What you need to do. Compute how many lines in the data below hold the word "epochs", then report that number with nothing else.

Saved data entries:
════════
Lemma wal_bytes_inj s s' b b' :
  (forall x, s = Some x -> is_u 64 (rw_sequence x)) -> (forall x, s' = Some x -> is_u 64 (rw_sequence x)) ->
  hash_optional_wal s = Ok b -> hash_optional_wal s' = Ok b' -> b = b' -> s = s'.
Proof.
  intros Hs Hs' H H'. destruct s as [x|], s' as [x'|]; cbn [hash_optional_wal] in H, H';
    open_results; intros E; try discriminate E; [|done].
  repeat match goal with H : parse_hex _ _ _ = Ok _ |- _ => apply parse_hex_Ok in H as (? & ? & ?) end.
  apply app_inv_head in E.
  apply app_inj_len in E as [Fs E]; [|by rewrite !length_le_bytes].
  apply (le_bytes_inj_u 8) in Fs; [|by apply Hs|by apply Hs'].
  destruct x, x'; cbn in *; subst. done.
Qed.

Lemma claims_message_inj r r' m : receipt_typed r -> receipt_typed r' ->
  claims_message r = Ok m -> claims_message r' = Ok m -> claims_of r = claims_of r'.
Proof.
  intros (Hu1 & Hu2 & Hs & Hw) (Hu3 & Hu4 & Hs' & Hw') H H'. unfold claims_message in H, H'. open_results.
  repeat match goal with H : parse_hex _ _ _ = Ok _ |- _ => apply parse_hex_Ok in H as (? & ? & ?) end.
  repeat match goal with H : checked_u _ _ = Some _ |- _ => apply checked_u_Some in H as (-> & ?) end.
  match goal with E : _ ++ _ = _ ++ _ |- _ => rename E into Heq end.
  apply app_inv_head in Heq. apply app_inj_len in Heq as [Fl Heq]; [|by rewrite !length_le_bytes].
  apply (le_bytes_inj_u 8) in Fl; [|done..]. apply app_inj_len in Heq as [Fsch Heq]; [|lia].
  apply app_inj_len in Heq as [Fpe Heq]; [|by rewrite !length_le_bytes].
  apply app_inj_len in Heq as [Fce Heq]; [|by rewrite !length_le_bytes].
  apply (le_bytes_inj_u 8) in Fpe, Fce; [|done..].
  do 3 (let F := fresh "F" in apply app_inj_len in Heq as [F Heq]; [|congruence]).
  apply app_inj_len in Heq as [[= Hb] Heq]; [|done].
  eapply state_bytes_inj in Heq as [Es Ew]; [|exact Hs|exact Hs'|eassumption|eassumption].
  eapply wal_bytes_inj in Ew; [|exact Hw|exact Hw'|eassumption|eassumption].
  apply string_bytes_inj in Fsch. unfold claims_of.
  assert (dr_replay_valid r = dr_replay_valid r') by (by destruct (dr_replay_valid r), (dr_replay_valid r')).
  congruence.
Qed.

(** ** The verifiers *)

Lemma verify_receipt_Ok r p i d : verify_receipt r p i d = Ok tt <->
  d = prescribe p i /\ dr_schema_version r = RECEIPT_SCHEMA /\ dr_replay_valid r = true /\
  dr_policy_epoch r = kd_policy_epoch d /\ dr_catalog_epoch r = kd_catalog_epoch d /\
  dr_policy_digest_hex r = bytes_to_hex (policy_digest p) /\
  dr_input_digest_hex r = bytes_to_hex (input_digest i) /\
  dr_decision_digest_hex r = bytes_to_hex (decision_digest d) /\
  exists m, claims_message r = Ok m /\ dr_claims_digest_hex r = bytes_to_hex (sha256 m).
Proof.
  unfold verify_receipt, receipt_claims_digest. rewrite verify_decision_spec. split.
  - intros H. open_results.
    repeat match goal with
    | H : String.eqb _ _ = true |- _ => apply String.eqb_eq in H
    | H : _ || _ = false |- _ => apply orb_false_iff in H as [?%negb_false_iff%Z.eqb_eq ?%negb_false_iff%Z.eqb_eq]
    | H : is_valid _ = true |- _ => revert H; case_bool_decide; [intros _|done]
    end. subst. split_and!; try done. by eexists.
  - intros (-> & Hv & Hr & Hpe & Hce & Hp & Hi & Hd & m & Hm & Hc).
    rewrite Hv, Hr, Hpe, Hce, Hp, Hi, Hd, Hm, !String.eqb_refl, !Z.eqb_refl, bool_decide_true by done. cbn.
    by rewrite Hc, String.eqb_refl.
Qed.

Lemma verify_state_Ok r s :
  verify_receipt_state r (rs_step s) (rs_state_digest_before_hex s) (rs_state_digest_after_hex s) = Ok tt <->
  dr_state r = Some s.
Proof.
  unfold verify_receipt_state. destruct (dr_state r) as [x|]; [|done]. split.
  - destruct (_ && _) eqn:E; [|done]. rewrite !andb_true_iff, Z.eqb_eq, !String.eqb_eq in E. intros _.
    destruct x, s; cbn in *; naive_solver.
  - intros [= ->]. by rewrite Z.eqb_refl, !String.eqb_refl.
Qed.

Lemma verify_wal_Ok r w : verify_receipt_wal r (rw_sequence w) (rw_entry_hash w) = Ok tt <-> dr_wal r = Some w.
Proof.
  unfold verify_receipt_wal. destruct (dr_wal r) as [x|]; [|done]. split.
  - destruct (_ && _) eqn:E; [|done]. rewrite !andb_true_iff, Z.eqb_eq, !String.eqb_eq in E. intros _.
    destruct x, w; cbn in *; naive_solver.
  - intros [= ->]. by rewrite Z.eqb_refl, !String.eqb_refl.
Qed.

(** The signature [g] of a receipt with claims message [m] is [key]'s. *)
Definition signed_by_key (m : list Z) (g : ReceiptSignature) (key : list Z) : Prop :=
  exists sig, length key = 32%nat /\ Forall is_byte key /\ public_key_ok key = true /\
    rg_public_key_hex g = bytes_to_hex key /\
    length sig = 64%nat /\ Forall is_byte sig /\ rg_signature_hex g = bytes_to_hex sig /\
    ed_verify key (receipt_signing_message (sha256 m) (rg_signed_at_epoch_ms g) (rg_signer_id g)) sig = true.

Lemma verify_signature_Ok r key : verify_receipt_signature r (Some key) = Ok tt <->
  exists g m, dr_signature r = Some g /\ claims_message r = Ok m /\
    dr_claims_digest_hex r = bytes_to_hex (sha256 m) /\ signed_by_key m g key.
Proof.
  unfold verify_receipt_signature, receipt_claims_digest. split.
  - intros H. open_results.
    repeat match goal with
    | H : parse_hex _ _ _ = Ok _ |- _ => apply parse_hex_Ok in H as (? & ? & ?)
    | H : String.eqb _ _ = true |- _ => apply String.eqb_eq in H
    end. subst. do 2 eexists. split_and!; [done|done|done|]. eexists. split_and!; done.
  - intros (g & m & Hg & Hm & Hc & sig & Hl & Hb & Hok & Hk & Hsl & Hsb & Hs & Hv).
    rewrite Hg, Hm. cbn [ok_or mbind result_bind]. rewrite Hc, String.eqb_refl. cbn [negb refuse_if mbind result_bind].
    rewrite (proj2 (parse_hex_Ok 32 _ _ key)) by done. cbn [mbind result_bind]. rewrite Hok. cbn [negb refuse_if mbind result_bind].
    rewrite bool_decide_true by done. cbn [negb refuse_if mbind result_bind].
    rewrite (proj2 (parse_hex_Ok 64 _ _ sig)) by done. cbn [mbind result_bind]. by rewrite Hv.
Qed.

(** ** The theorems *)

(** The claims digest binds every claim. Two receipts whose claims
    digests are equal agree on schema, epochs, the three digests, the replay
    flag and both optional anchors, as long as SHA-256 does not collide on
    their two messages; so a signature over the digest covers all of them. *)
Theorem receipt_digest_binds r r' m m' : receipt_typed r -> receipt_typed r' ->
  claims_message r = Ok m -> claims_message r' = Ok m' -> collision_free sha256 [m; m'] ->
  receipt_claims_digest r = receipt_claims_digest r' -> claims_of r = claims_of r'.
Proof.
  intros Ht Ht' Hm Hm' Hc E. unfold receipt_claims_digest in E. rewrite Hm, Hm' in E. cbn in E. injection E as E.
  apply Hc in E as ->; [|by left|by right; left]. by eapply claims_message_inj.
Qed.

(** The full verifier is exact. [verify_receipt_full] accepts a
    receipt exactly when the decision is what the policy prescribes for the
    input, the receipt names their digests and epochs, its claims digest is
    that of its claims, it carries the trusted key and a signature by that key
    over that digest, and its state and log anchors are the expected ones. *)
Theorem receipt_full_exact r p i d key st wal :
  verify_receipt_full r p i d key st wal = Ok tt <->
  d = prescribe p i /\ dr_schema_version r = RECEIPT_SCHEMA /\ dr_replay_valid r = true /\
  dr_policy_epoch r = kd_policy_epoch d /\ dr_catalog_epoch r = kd_catalog_epoch d /\
  dr_policy_digest_hex r = bytes_to_hex (policy_digest p) /\
  dr_input_digest_hex r = bytes_to_hex (input_digest i) /\
  dr_decision_digest_hex r = bytes_to_hex (decision_digest d) /\
  dr_state r = Some st /\ dr_wal r = Some wal /\
  exists m g, claims_message r = Ok m /\ dr_claims_digest_hex r = bytes_to_hex (sha256 m) /\
    dr_signature r = Some g /\ signed_by_key m g key.
Proof.
  unfold verify_receipt_full. split.
  - intros H. apply bind_Ok in H as ([] & H1 & H). apply bind_Ok in H as ([] & H2 & H).
    apply bind_Ok in H as ([] & H3%verify_state_Ok & H4%verify_wal_Ok).
    apply verify_receipt_Ok in H1 as (? & ? & ? & ? & ? & ? & ? & ? & m & Hm & Hc).
    apply verify_signature_Ok in H2 as (g & m' & Hg & Hm' & _ & Hs). rewrite Hm in Hm'. injection Hm' as <-.
    split_and!; try done. by exists m, g.
  - intros (? & ? & ? & ? & ? & ? & ? & ? & Hst & Hw & m & g & Hm & Hc & Hg & Hs).
    rewrite (proj2 (verify_receipt_Ok r p i d)) by (split_and!; try done; by exists m). cbn [mbind result_bind].
    rewrite (proj2 (verify_signature_Ok r key)) by (by exists g, m). cbn [mbind result_bind].
    rewrite (proj2 (verify_state_Ok r st) Hst). cbn [mbind result_bind]. by apply verify_wal_Ok.
Qed.

(** Anchors that a receipt may carry. *)
Definition state_anchor_ok (s : ReceiptState) : Prop :=
  1 <= rs_step s /\ exists b a, length b = 32%nat /\ length a = 32%nat /\ Forall is_byte b /\ Forall is_byte a /\
    rs_state_digest_before_hex s = bytes_to_hex b /\ rs_state_digest_after_hex s = bytes_to_hex a.
Definition wal_anchor_ok (w : ReceiptWal) : Prop :=
  1 <= rw_sequence w /\ exists h, length h = 32%nat /\ Forall is_byte h /\ rw_entry_hash w = bytes_to_hex h.

Lemma issue_ok p i st wal : state_anchor_ok st -> wal_anchor_ok wal ->
  exists r m, issue_receipt p i (prescribe p i) (mkReceiptAnchors (Some st) (Some wal)) = Ok r /\
    claims_message r = Ok m /\ dr_claims_digest_hex r = bytes_to_hex (sha256 m) /\
    verify_receipt r p i (prescribe p i) = Ok tt /\ dr_state r = Some st /\ dr_wal r = Some wal.
Proof.
  intros (Hs & b & a & Hbl & Hal & Hbb & Hab & Eb & Ea) (Hw & h & Hhl & Hhb & Eh).
  unfold issue_receipt. rewrite verify_decision_spec, bool_decide_true by done. cbn [is_valid negb refuse_if mbind result_bind].
  set (r0 := mkDecisionReceipt _ _ _ _ _ _ _ _ _ _ _).
  assert (exists m, claims_message r0 = Ok m) as [m Hm].
  { unfold claims_message. cbn [r0 dr_schema_version dr_policy_digest_hex dr_input_digest_hex dr_decision_digest_hex
      dr_state dr_wal ra_state ra_wal]. rewrite checked_u_small by by_compute. cbn [ok_or mbind result_bind].
    rewrite (proj2 (parse_hex_Ok 32 _ (bytes_to_hex (policy_digest p)) (policy_digest p))) by (split_and!; [apply sha256_length|apply sha256_bytes|done]).
    cbn [mbind result_bind].
    rewrite (proj2 (parse_hex_Ok 32 _ (bytes_to_hex (input_digest i)) (input_digest i))) by (split_and!; [apply sha256_length|apply sha256_bytes|done]).
    cbn [mbind result_bind].
    rewrite (proj2 (parse_hex_Ok 32 _ (bytes_to_hex (decision_digest (prescribe p i))) (decision_digest (prescribe p i))))
      by (split_and!; [apply sha256_length|apply sha256_bytes|done]).
    cbn [mbind result_bind]. unfold hash_optional_state, hash_optional_wal.
    rewrite !(proj2 (Z.eqb_neq _ _)) by lia. cbn [refuse_if mbind result_bind].
    rewrite Eb, Ea, Eh, (proj2 (parse_hex_Ok 32 _ (bytes_to_hex b) b)) by done. cbn [mbind result_bind].
    rewrite (proj2 (parse_hex_Ok 32 _ (bytes_to_hex a) a)) by done. cbn [mbind result_bind].
    rewrite (proj2 (parse_hex_Ok 32 _ (bytes_to_hex h) h)) by done. cbn [mbind result_bind]. by eexists. }
  unfold receipt_claims_digest. rewrite Hm. cbn [mbind result_bind]. do 2 eexists. split; [done|].
  assert (claims_message (set_claims r0 (bytes_to_hex (sha256 m))) = Ok m) as Hm' by exact Hm.
  split_and!; [exact Hm'|done| |done|done].
  apply verify_receipt_Ok. split_and!; try done. by exists m.
Qed.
════════
Response to the exercise. 2